Best Exercises for Abs (General)

Your abdominal muscles (abs for short) are part of your core muscles that help to hold you up and keep you doing everyday activities. They stabilize your pelvis and your spine. They help to stabilize your body when you twist and bend forward or from side to side. You use core muscles, including abs, in almost everything you do. 

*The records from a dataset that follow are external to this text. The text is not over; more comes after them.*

Lemma converse_failure_propagates_witness :
  converse_reply (scripted_host []) (at_call (fresh ∅)) bedrock_client request
    = inl (SdkError "EndpointConnectionError") /\
  fst (script (scripted_host []) (fresh ∅)) = inl (SdkError "EndpointConnectionError") /\
  requests_of (new_events (fresh ∅) (snd (script (scripted_host []) (fresh ∅))))
    = [request].
Proof.
  assert (Hr : converse_reply (scripted_host []) (at_call (fresh ∅)) bedrock_client request
               = inl (SdkError "EndpointConnectionError")) by (vm_compute; reflexivity).
  destruct (converse_failure_propagates (scripted_host []) (fresh ∅)
              (SdkError "EndpointConnectionError") eq_refl Hr) as (Hfst & _ & Hreq & _).
  split; [exact Hr | ]. split; [exact Hfst | exact Hreq].
Defined.
(** X18: polling stops at the first flags with a done bit (mask 0x30):
    every value read from the interrupt register that is followed by
    another read had no done bit. *)
Theorem polling_stops_at_done command send_data timeout s r tr before flags
        after :
  returns (_communicate_with_card command send_data timeout) s r tr ->
  reads COM_IRQ_REG tr = before ++ flags :: after ->
  after <> [] ->
  Z.land flags wait_irq = 0.
Proof.
  intros R Hi Ha. apply communicate_inv in R.
  inversion R as [fl0 bf0 t0 polled n bf1 now tail r' P E Htr Hr]; subst;
    clear R.
  rewrite (reads_comm_irq _ _ _ _ _ _ _ _ _ _ _ _ _ _ _ P E) in Hi.
  destruct (poll_trace_flags _ _ _ _ _ P) as [(Rd & _) | (ea & v0 & Rd & _ & F)].
  - rewrite Rd in Hi. destruct before; discriminate.
  - destruct (exists_last Ha) as (a' & x & ->).
    rewrite Rd in Hi.
    change (before ++ flags :: a' ++ [x])
      with (before ++ (flags :: a') ++ [x]) in Hi.
    rewrite app_assoc in Hi. apply app_inj_tail in Hi as (-> & _).
    rewrite Forall_forall in F. apply F.
    apply in_or_app. right. now left.
Qed.

Lemma polling_stops_at_done_witness :
  returns (_communicate_with_card TRANSCEIVE [REQUEST_A] default_timeout)
          atqa_state (OK, [0x04; 0x00], 16) atqa_trace /\
  reads COM_IRQ_REG atqa_trace = [] ++ 0x00 :: [0x30] /\
  [0x30] <> [] /\
  Z.land 0x00 wait_irq = 0.
Proof.
  split; [vm_compute; auto|]. split; [reflexivity|].
  split; [discriminate|].
  apply (polling_stops_at_done TRANSCEIVE [REQUEST_A] default_timeout
           atqa_state (OK, [0x04; 0x00], 16) atqa_trace [] 0x00 [0x30]).
  - vm_compute. auto.
  - reflexivity.
  - discriminate.
Defined.
(** [TimeClip(t)]: a time value is an integral number of milliseconds
    within 8.64e15 of the epoch; anything else that is finite is cut to
    one or, out of range, gives NaN. *)
Definition TimeClip (t : float) : float :=
  if is_nan t || is_infinity t then nan
  else if (8640000000000000 <? abs t)%float then nan
  else let i := Math_trunc t in if is_zero i then 0%float else i.

(** The conversions between text and numbers, which this development
    leaves to the implementation: [Date.parse(s)] (a time value or NaN),
    the number a text denotes for [ToNumber] and the text of a number for
    [ToString]. *)
Record Builtins := {
  Date_parse : string -> float;
  StringToNumber : string -> float;
  NumberToString : float -> string
}.

Section Conversions.

Variable builtins : Builtins.

(** [ToNumber(p)] on a primitive. *)
Definition numberOf (p : Primitive) : float :=
  match p with
  | PUndefined => nan
  | PNull => 0%float
  | PStr s => StringToNumber builtins s
  | PNum x => x
  | PBool b => if b then 1%float else 0%float
  end.

(** [ToString(p)] on a primitive. *)
Definition stringOf (p : Primitive) : string :=
  match p with
  | PUndefined => "undefined"
  | PNull => "null"
  | PStr s => s
  | PNum x => NumberToString builtins x
  | PBool b => if b then "true" else "false"
  end.

Definition ToNumber (v : Value) : Completion float :=
  bind (ToPrimitive v) (fun p => Returns (numberOf p)).

Definition ToString (v : Value) : Completion string :=
  bind (ToPrimitive v) (fun p => Returns (stringOf p)).

(** [new Date(v).getTime()]: a text is parsed, any other primitive is
    converted to a number and clipped. *)
Definition getTime (v : Value) : Completion float :=
  bind (ToPrimitive v) (fun p =>
  Returns (match p with
           | PStr s => Date_parse builtins s
           | _ => TimeClip (numberOf p)
           end)).

(** [sum + v]: a concatenation when either side is a text, an addition of
    numbers otherwise. *)
Definition plus (sum : Primitive) (v : Value) : Completion Primitive :=
  bind (ToPrimitive v) (fun p =>
  Returns (match sum, p with
           | PStr s, _ => PStr (s ++ stringOf p)
           | _, PStr t => PStr (stringOf sum ++ t)
           | _, _ => PNum (numberOf sum + numberOf p)
           end)).

(** [now - new Date(report.timestamp).getTime() < timeWindow] *)
Definition inWindow (now : float) (report : RawReport.t) : Completion bool :=
  bind (getTime (RawReport.timestamp report)) (fun t =>
  Returns (now - t <? timeWindow)%float).

(** [`${Math.floor(report.latitude * 10)}_${Math.floor(report.longitude * 10)}`] *)
Definition cellKey (report : RawReport.t) : Completion Key :=
  bind (ToNumber (RawReport.latitude report)) (fun lat =>
  bind (ToNumber (RawReport.longitude report)) (fun lng =>
  Returns (keyPart (Math_floor (lat * 10)%float),
           keyPart (Math_floor (lng * 10)%float)))).

(** The [forEach] pass over the in-window reports. *)
Fixpoint groupReports (reports : list RawReport.t)
    (clusters : list (Key * list RawReport.t))
  : Completion (list (Key * list RawReport.t)) :=
  match reports with
  | [] => Returns clusters
  | report :: rest =>
      bind (cellKey report) (fun key =>
      groupReports rest (pushInto key report clusters))
  end.

(** [locationClusters] after the [filter(...).forEach(...)] pass. *)
Definition locationClusters (now : float) (reports : list RawReport.t)
  : Completion (list (Key * list RawReport.t)) :=
  bind (filterM (inWindow now) reports) (fun recent =>
  groupReports recent []).

(** [clusterReports.reduce((sum, r) => sum + r.latitude, 0) / clusterReports.length],
    and the same for the longitude. *)
Definition average (coordinate : RawReport.t -> Value)
    (clusterReports : list RawReport.t) : Completion float :=
  bind (reduceM (fun sum r => plus sum (coordinate r)) clusterReports (PNum 0))
    (fun sum =>
  Returns (numberOf sum / ofNat (List.length clusterReports))%float).

(** [weights[r.severity] || 1]: the property key is the text of the
    severity; as for [weights], the names [Object.prototype] defines are
    outside this model. *)
Definition weightOf (r : RawReport.t) : Completion float :=
  bind (ToString (RawReport.severity r)) (fun key =>
  Returns (match weights (Some key) with
           | Some w => orElse w 1
           | None => 1%float
           end)).

Definition severityScore (clusterReports : list RawReport.t) : Completion float :=
  reduceM (fun score r => bind (weightOf r) (fun w => Returns (score + w)%float))
    clusterReports 0%float.

(** [parseInt(r.peopleAffected) || 0] *)
Definition peopleOf (r : RawReport.t) : Completion float :=
  bind (ToString (RawReport.peopleAffected r)) (fun s =>
  Returns (orElse (parseInt s) 0)).

Definition affectedPeople (clusterReports : list RawReport.t) : Completion float :=
  reduceM (fun sum r => bind (peopleOf r) (fun n => Returns (sum + n)%float))
    clusterReports 0%float.

(** The [.map(([key, clusterReports]) => ...)] callback. *)
Definition makeHotspot (entry : Key * list RawReport.t) : Completion Hotspot.t :=
  let '(key, clusterReports) := entry in
  bind (average RawReport.latitude clusterReports) (fun avgLat =>
  bind (average RawReport.longitude clusterReports) (fun avgLng =>
  bind (severityScore clusterReports) (fun score =>
  bind (mapM (fun r => getTime (RawReport.timestamp r)) clusterReports) (fun times =>
  bind (affectedPeople clusterReports) (fun people =>
  Returns {| Hotspot.id := key;
             Hotspot.latitude := avgLat;
             Hotspot.longitude := avgLng;
             Hotspot.reportCount := List.length clusterReports;
             Hotspot.severity := severityOf score;
             Hotspot.types := distinct (map RawReport.type clusterReports);
             Hotspot.lastUpdate := Math_max_all times;
             Hotspot.affectedPeople := people |}))))).
(** * CodeStream: user collection, Trello provider and web-view bridge

    A shallow embedding of
    - [UserCollection] / [User] (the lookups over the lazily fetched user
      directory),
    - [TrelloProvider] (boards, lists, createCard, onConnected), and
    - [PostMessageInterop.Handle] (the web-view to host bridge),
    together with the properties the specification states about them. *)

From Stdlib Require Import Ascii String DecimalString.
From stdpp Require Import base option list strings.
Global Instance ctype_eq_dec : EqDecision ctype.
Proof. solve_decision. Defined.

(** The node descriptor handed to [createNode]. *)
Record HostNode := {
  node_id : value;
  node_type : ctype;
  node_fields : obj;
  node_image : option FileNode
}.

(** Modelled from the spec: the Record-to-Node Mapper ([PostNode],
    [PageNode], [TagNode], [AuthorNode], [SettingsNode] of [./ghost-nodes],
    which is not part of the sources).  It is a pure function whose output
    carries the record's identifier as the node's identifier, the type
    tag, and all source fields; the image link is there exactly when the
    record has it. *)
Definition Mapper (t : ctype) (r : Content) : HostNode :=
  {| node_id := get (fields r) "id";
     node_type := t;
     node_fields := fields r;
     node_image := image r |}.

Definition PostNode := Mapper TPost.
Definition PageNode := Mapper TPage.
Definition TagNode := Mapper TTag.
Definition AuthorNode := Mapper TAuthor.
Definition SettingsNode := Mapper TSettings.

Definition plain (o : obj) : Content := {| fields := o; image := None |}.

(** The five resources of the content API. *)
Inductive resource := Posts | Pages | Tags | Authors | Settings.

Global Instance resource_eq_dec : EqDecision resource.
Proof. solve_decision. Defined.

(** The calls the plugin makes on its environment, in the order they are
    made.  The asynchronous [createRemoteFileNode] is recorded when it
    settles. *)
Inductive effect :=
| Browse (r : resource)
| CreateNode (n : HostNode)
| CreateRemoteFileNode (url parentNodeId : value)
| CreateNodeField (node : string) (name : string) (v : value)
| Warn (e : error).

Abbreviation trace := (list effect).

(** *** The image side-loader *)

(** What the host answers during one side-load: the download rejects, or
    it resolves with a file node and the host then answers the two
    [createNodeField] calls ([None]: the call returns, [Some e]: it throws
    [e]); the answer to the second call is only consulted when the first
    call returned. *)
Inductive image_reply :=
| DownloadFails (e : error)
| Downloaded (f : FileNode) (originalPath_reply refId_reply : option error).

(** The frame of one call of [downloadImageAndCreateFileNode]: the host's
    trace and the local variable [fileNode] ([None]: still [undefined]). *)
Record frame := {
  host : trace;
  fileNode : option FileNode
}.

(** Statements that may throw, over the frame. *)
Definition Exec (A : Type) := frame -> frame * (error + A).

Definition ret {A} (a : A) : Exec A := fun fr => (fr, inr a).

Definition throw {A} (e : error) : Exec A := fun fr => (fr, inl e).

Definition bind {A B} (m : Exec A) (k : A -> Exec B) : Exec B :=
  fun fr =>
    match m fr with
    | (fr', inr a) => k a fr'
    | (fr', inl e) => (fr', inl e)
    end.

(** [try { m } catch (err) { h err }] *)
Definition try_catch {A} (m : Exec A) (h : error -> Exec A) : Exec A :=
  fun fr =>
    match m fr with
    | (fr', inl e) => h e fr'
    | r => r
    end.
(** * ts-smart-mocker: the response cache, the mock registry and smartFetch

    A shallow embedding of [ApiMocker] (api-mocker.ts) and of the persistence
    adapter (storage.ts), with the properties of the mock-resolution engine
    stated over it.

    Conventions of the embedding.
    - A JavaScript string is a [string]; one character stands for one UTF-16
      code unit (so [charCodeAt] is the character's code).
    - A JavaScript number is a [Z]: the numbers the engine handles are status
      codes, delays in milliseconds and 32-bit hashes.
    - A [Map<string, V>] and a [Record<string, V>] are a [gmap string V].
    - An awaited promise is the completion it settles to; a method of a
      response object is the completion its call gives.
    - The outside world (the file behind storage.ts, the network behind
      [fetch], the clock) is an explicit [World], threaded with the instance
      through every operation; every use of a capability is logged in the
      world's [trace]. *)

From Stdlib Require Import ZArith String Ascii List Bool DecimalString.
From stdpp Require Import gmap strings list fin_maps.

Local Open Scope string_scope.
Local Open Scope Z_scope.

(* ===================================================================== *)
(** ** JavaScript values *)
(* ===================================================================== *)

#[local] Set Warnings "-register-all".
Inductive JsValue : Type :=
| JsUndefined
| JsNull
| JsBool (b : bool)
| JsNumber (n : Z)
| JsString (s : string)
| JsArray (items : list JsValue)
| JsObject (props : list (string * JsValue)).

#[local] Set Warnings "register-all".

(** ToBoolean, as used by [||], [if] and [?:]. *)
Definition truthy (v : JsValue) : bool :=
  match v with
  | JsUndefined | JsNull => false
  | JsBool b => b
  | JsNumber n => negb (n =? 0)
  | JsString s => negb (String.eqb s EmptyString)
  | JsArray _ | JsObject _ => true
  end.

(** [a || b] *)
Definition js_or (a b : JsValue) : JsValue := if truthy a then a else b.

(** An instance of [Error]: what [error.name], [error.message] and
    [error.stack] read. *)
Record ErrorObj := {
  err_name : string;
  err_message : string;
  err_stack : JsValue
}.

(** What a [throw] or a rejected promise carries: an [Error] instance, or
    any other value. *)
Inductive Exn :=
| ExnError (e : ErrorObj)
| ExnValue (v : JsValue).

Inductive Completion (A : Type) :=
| Normal (a : A)
| Abrupt (x : Exn).
Arguments Normal {A} a.
Arguments Abrupt {A} x.

(** The part of the runtime the engine calls and this file does not define. *)
Record Host := {
  (** [JSON.stringify(v)] *)
  JSON_stringify : JsValue -> string;
  (** the entries of [new Headers(init)], in [forEach] order, each name
      once; the constructor throws on an invalid name or value *)
  new_Headers : list (string * string) -> Completion (list (string * string));
  (** [new Error(message).stack] *)
  Error_stack : string -> JsValue
}.

(* ===================================================================== *)
(** ** hashCode and the storage key *)
(* ===================================================================== *)

(** ToInt32: the value of a number as a signed 32-bit integer. *)
Definition to_int32 (z : Z) : Z := (z + 2 ^ 31) mod 2 ^ 32 - 2 ^ 31.

Definition charCode (c : ascii) : Z := Z.of_N (N_of_ascii c).

(** The body of the [for] loop, from index [i] on: [str] is the rest of the
    string. *)
Fixpoint hashCode_loop (str : string) (hash : Z) : Z :=
  match str with
  | EmptyString => hash
  | String c rest =>
      let char := charCode c in
      let hash := (to_int32 (Z.shiftl (to_int32 hash) 5) - hash) + char in
      let hash := Z.land (to_int32 hash) (to_int32 hash) in
      hashCode_loop rest hash
  end.

Definition hashCode (str : string) : Z :=
  let hash := 0 in
  if (Z.of_nat (String.length str) =? 0) then hash
  else hashCode_loop str hash.

(** [`${n}`] for an integer [n]. *)
Definition number_to_string (n : Z) : string :=
  NilZero.string_of_int (Z.to_int n).

(** [`${url}_${method}_${hashCode(JSON.stringify(requestBody || {}))}`] *)
Definition storage_key (host : Host) (url method : string) (requestBody : JsValue) : string :=
  url +:+ "_" +:+ method +:+ "_" +:+
  number_to_string (hashCode (JSON_stringify host (js_or requestBody (JsObject [])))).

(* ===================================================================== *)
(** ** types.ts *)
(* ===================================================================== *)

Module MockRequestShape.
Record t := { url : string; method : string; body : JsValue }.
End MockRequestShape.

Module MockConfig.
Record t := {
  endpoint : string;
  method : string;
  response : JsValue;
  delay : option Z;
  request : option MockRequestShape.t
}.
End MockConfig.

Module StoredRequest.
Record t := {
  url : string;
  method : string;
  body : JsValue;
  headers : option (gmap string string)
}.
End StoredRequest.

Module StoredResponse.
Record t := {
  response : JsValue;
  timestamp : string;
  headers : option (gmap string string);
  request : StoredRequest.t
}.
End StoredResponse.

(** What [clone()] of a [MockResponse] returns: the host's copy of the live
    response, or the object with a single [json] method built in the
    [catch] block. *)
Inductive Cloned :=
| HostCopy
| JsonOnly (json : Completion JsValue).
(** ** Orientations and angle normalization (C8) *)

Lemma normalize_down_sound (fuel : nat) :
  forall angle r,
    normalize_down fuel angle = Ok r ->
    r <= PI /\ (angle <= PI -> r = angle) /\ (PI < angle -> - PI < r).
Proof.
  pose proof PI_RGT_0 as Hpi.
  induction fuel as [|fuel IH]; intros angle r; [discriminate|]. simpl.
  destruct (Rgt_dec angle PI) as [Hgt|Hle].
  - intros H. destruct (IH _ _ H) as (H1 & H2 & H3).
    split; [assumption|]. split; [lra|]. intros _.
    destruct (Rle_dec (angle - 2 * PI) PI) as [Hle|Hnle].
    + rewrite (H2 Hle). lra.
    + apply H3. lra.
  - intros [= <-]. repeat split; lra.
Qed.

Lemma normalize_up_sound (fuel : nat) :
  forall angle r,
    normalize_up fuel angle = Ok r ->
    - PI <= r /\ (- PI <= angle -> r = angle) /\ (angle < - PI -> r < PI).
Proof.
  pose proof PI_RGT_0 as Hpi.
  induction fuel as [|fuel IH]; intros angle r; [discriminate|]. simpl.
  destruct (Rlt_dec angle (- PI)) as [Hlt|Hge].
  - intros H. destruct (IH _ _ H) as (H1 & H2 & H3).
    split; [assumption|]. split; [lra|]. intros _.
    destruct (Rle_dec (- PI) (angle + 2 * PI)) as [Hle|Hnle].
    + rewrite (H2 Hle). lra.
    + apply H3. lra.
  - intros [= <-]. repeat split; lra.
Qed.




Lemma spiral_max_radius_wall_03 res : spiral_max_radius (wall_03 res) = 1 / 10.
Proof.
  unfold spiral_max_radius, Rmin. simpl.
  destruct (Rle_dec (3 / 10) (3 / 10)); lra.
Qed.






(** ** Rejection of a 100 % overlap (C2) *)

Lemma overlap_100_not_ok : TrajectoryPlanRequest.overlap_percentage_ok 100 = false.
Proof.
  unfold TrajectoryPlanRequest.overlap_percentage_ok.
  apply andb_false_iff. right. apply Rleb_false. lra.
Qed.

Lemma validate_overlap_100 body :
  TrajectoryPlanRequest.overlap_percentage body = 100 ->
  exists fields,
    TrajectoryPlanRequest.validate body = Raise (ValidationError fields)
    /\ In "overlap_percentage"%string fields.
Proof.
  intros Ho. unfold TrajectoryPlanRequest.validate.
  assert (Hin : In "overlap_percentage"%string
                  (TrajectoryPlanRequest.failing_fields body)).
  { unfold TrajectoryPlanRequest.failing_fields.
    rewrite Ho, overlap_100_not_ok.
    apply in_or_app. right. apply in_or_app. left. now left. }
  destruct (TrajectoryPlanRequest.failing_fields body) as [|f fs];
    [contradiction|eauto].
Qed.

(** C2: a planning request whose overlap percentage is 100 is rejected when
    the request is built, with a validation error that names
    [overlap_percentage]; the planning service is not called, whatever the
    wall, the algorithm and the number of loop iterations allowed. *)
Theorem C2_overlap_100_is_rejected_before_planning :
  forall fuel wall body,
    TrajectoryPlanRequest.overlap_percentage body = 100 ->
    exists fields,
      TrajectoryPlanRequest.validate body = Raise (ValidationError fields)
      /\ route_plan_trajectory fuel wall body = Raise (ValidationError fields)
      /\ In "overlap_percentage"%string fields.
Proof.
  intros fuel wall body Ho.
  destruct (validate_overlap_100 body Ho) as (fields & Hv & Hin).
  exists fields. unfold route_plan_trajectory. rewrite Hv. auto.
Qed.

Lemma C2_witness :
  TrajectoryPlanRequest.overlap_percentage
    (TrajectoryPlanRequest.mk 1 SPIRAL (1 / 10) 100 (1 / 100)) = 100
  /\ exists fields,
       TrajectoryPlanRequest.validate
         (TrajectoryPlanRequest.mk 1 SPIRAL (1 / 10) 100 (1 / 100))
       = Raise (ValidationError fields)
       /\ route_plan_trajectory 0 (Wall.mk 1 5 5 [])
            (TrajectoryPlanRequest.mk 1 SPIRAL (1 / 10) 100 (1 / 100))
          = Raise (ValidationError fields)
       /\ In "overlap_percentage"%string fields.
Proof.
  split; [reflexivity|].
  apply (C2_overlap_100_is_rejected_before_planning 0 (Wall.mk 1 5 5 [])
           (TrajectoryPlanRequest.mk 1 SPIRAL (1 / 10) 100 (1 / 100))).
  reflexivity.
Defined.

(** The planners themselves do not test the overlap: called with 100 %, the
    boustrophedon and zigzag planners raise from a division by the zero
    spacing, and the spiral loop, once entered, never leaves its first
    turn radius. *)
Lemma effective_width_overlap_100 params :
  overlap_percentage params = 100 -> effective_width params = 0.
Proof. intros H. unfold effective_width. rewrite H. field. Qed.

Lemma boustrophedon_overlap_100 params :
  overlap_percentage params = 100 ->
  _plan_boustrophedon params = Raise ZeroDivisionError.
Proof.
  intros H. unfold _plan_boustrophedon, np_arange.
  rewrite effective_width_overlap_100, truediv_zero by assumption.
  reflexivity.
Qed.

Lemma zigzag_overlap_100 params :
  overlap_percentage params = 100 ->
  _plan_zigzag params = Raise ZeroDivisionError.
Proof.
  intros H. unfold _plan_zigzag, zigzag_spacing.
  rewrite effective_width_overlap_100 by assumption.
  replace (0 / sin diagonal_angle) with 0 by (unfold Rdiv; ring).
  now rewrite truediv_zero.
Qed.

Lemma spiral_loop_overlap_100 params m radius :
  overlap_percentage params = 100 -> radius < m ->
  forall fuel angle acc,
    spiral_loop fuel params m radius angle acc = OutOfFuel.
Proof.
  intros Ho Hr fuel. induction fuel as [|fuel IH]; intros angle acc;
    [reflexivity|].
  destruct (Rge_dec (angle + spiral_angle_step params radius) (2 * PI)).
  - rewrite spiral_loop_next_turn by assumption.
    rewrite effective_width_overlap_100 by assumption.
    replace (radius + 0) with radius by ring. apply IH.
  - rewrite spiral_loop_same_turn by lra. apply IH.
Qed.

(** ** The model on small inputs *)

Lemma ceilZ_IZR (n : Z) : ceilZ (IZR n) = n.
Proof.
  unfold ceilZ. rewrite <- opp_IZR.
  rewrite <- (Int_part_spec (IZR (- n)) (- n)); [lia|]. lra.
Qed.


(** [np.arange] when the quotient is a whole number. *)
Lemma np_arange_whole (start stop step : R) (n : nat) (l : list R) :
  step <> 0 -> (stop - start) / step = INR n ->
  map (fun i => start + INR i * step) (seq 0 n) = l ->
  np_arange start stop step = Ok l.
Proof.
  intros Hs Hq <-. unfold np_arange. rewrite truediv_ok by assumption.
  simpl. rewrite Hq, INR_IZR_INZ, ceilZ_IZR. unfold range.
  now rewrite Nat2Z.id.
Qed.

Lemma boustrophedon_rows_cons params py rest d acc xs :
  row_x_positions params d = Ok xs ->
  boustrophedon_rows params (py :: rest) d acc
  = boustrophedon_rows params rest (d * -1)
      (boustrophedon_row params d py xs acc).
Proof. intros H. simpl. fold (row_x_positions params d). now rewrite H. Qed.

(** Two rows of two samples, the second one from right to left. *)
Example boustrophedon_wall_3x3 :
  _plan_boustrophedon wall_3x3
  = Ok [PathPoint_xyo (1 / 2) (1 / 2) 0; PathPoint_xyo (3 / 2) (1 / 2) 0;
        PathPoint_xyo (5 / 2) (3 / 2) PI; PathPoint_xyo (3 / 2) (3 / 2) PI].
Proof.
  unfold _plan_boustrophedon.
  rewrite (np_arange_whole _ _ _ 2 [1 / 2; 3 / 2]);
    [| unfold effective_width; simpl; lra
     | unfold effective_width; simpl; field
     | unfold effective_width; R_list_eq].
  cbn [bind].
  rewrite (boustrophedon_rows_cons _ _ _ _ _ [1 / 2; 3 / 2]).
  2:{ apply (np_arange_whole _ _ _ 2); [simpl; lra | simpl; field | R_list_eq]. }
  rewrite (boustrophedon_rows_cons _ _ _ _ _ [5 / 2; 3 / 2]).
  2:{ apply (np_arange_whole _ _ _ 2); [simpl; lra | simpl; field | R_list_eq]. }
  reflexivity.
Qed.


(** One active segment of length 5 on the 3 x 3 wall: 5 of the 9 square
    units are covered, and the traversal takes 50 minutes. *)
Example metrics_3_4_5 :
  _calculate_path_metrics [PathPoint_xyo 0 0 0; PathPoint_xyo 3 4 0] wall_3x3
  = mkMetrics 5 (5 * 1 / (3 * 3 - 0) * 100) (5 / AVG_FEED_RATE).
Proof.
  assert (Hd : distance_3d (PathPoint_xyo 0 0 0) (PathPoint_xyo 3 4 0) = 5).
  { unfold distance_3d. simpl.
    replace ((3 - 0) * ((3 - 0) * 1) + (4 - 0) * ((4 - 0) * 1)
             + (default_z - default_z) * ((default_z - default_z) * 1))
      with (5 * 5) by (unfold default_z; ring).
    apply sqrt_square. lra. }
  unfold _calculate_path_metrics. rewrite metrics_loop_sums, AVG_FEED_RATE_pos.
  unfold sum_of_segments, sum_of_active_segments. cbn [fst snd].
  cbn [consecutive_pairs filter map tool_active PathPoint_xyo
       default_tool_active fst snd Rsum fold_right].
  rewrite Hd. replace (5 + 0) with 5 by ring.
  unfold obstacle_area. cbn [obstacles wall_3x3 filter map fold_left
                             wall_width wall_height robot_width].
  replace (Rgtb (3 * 3 - 0) 0) with true by (symmetry; apply Rltb_true; lra).
  f_equal. unfold Rmin. destruct (Rle_dec _ _); lra.
Qed.

(** Three half turns are brought back to one. *)
Example normalize_angle_3_PI : normalize_angle 2 (3 * PI) = Ok PI.
Proof.
  pose proof PI_RGT_0. unfold normalize_angle. simpl.
  destruct (Rgt_dec (3 * PI) PI); [|lra].
  destruct (Rgt_dec (3 * PI - 2 * PI) PI); [lra|]. simpl.
  destruct (Rlt_dec (3 * PI - 2 * PI) (- PI)); [lra|].
  f_equal. ring.
Qed.

(** * Further properties of the planners *)

(** ** Stronger loop invariants *)

Section PlannerInvariantsFree.

Variable P : PathPoint -> Prop.
Variable params : PlanningParameters.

Strengthening your abs helps you build strength in other areas of your body, and helps you to maintain proper form when doing full-body movements like push-ups. Doing so will also help you to have better balance, good posture, and do all the hobbies you love while avoiding injury.

Exercises to Help Abs

There are many different ab exercises that can help you get into shape. Here are the six best ab exercises to sculpt and tone while you workout at home.

1. Plank

Step 1: Place your hands on the floor, directly underneath your shoulders.

Step 2: Extend your legs behind you, about hip-width distance.

Step 3: Engage your core, including your butt, and tuck your tailbone.

Step 4: Hold for a set amount of time or as long as you can.

2. Crunch

Step 1: Lie on your back on the floor or on an exercise mat.

Step 2: Place your hands behind your head. Squeeze your shoulder blades together. 

Step 3: As you exhale, activate your abdominal muscles and tilt your chin slightly toward your chest. 

Step 4: Continue activating until your torso curls toward your thighs. Your shoulders should lift up but your tailbone and lower back should remain on the mat.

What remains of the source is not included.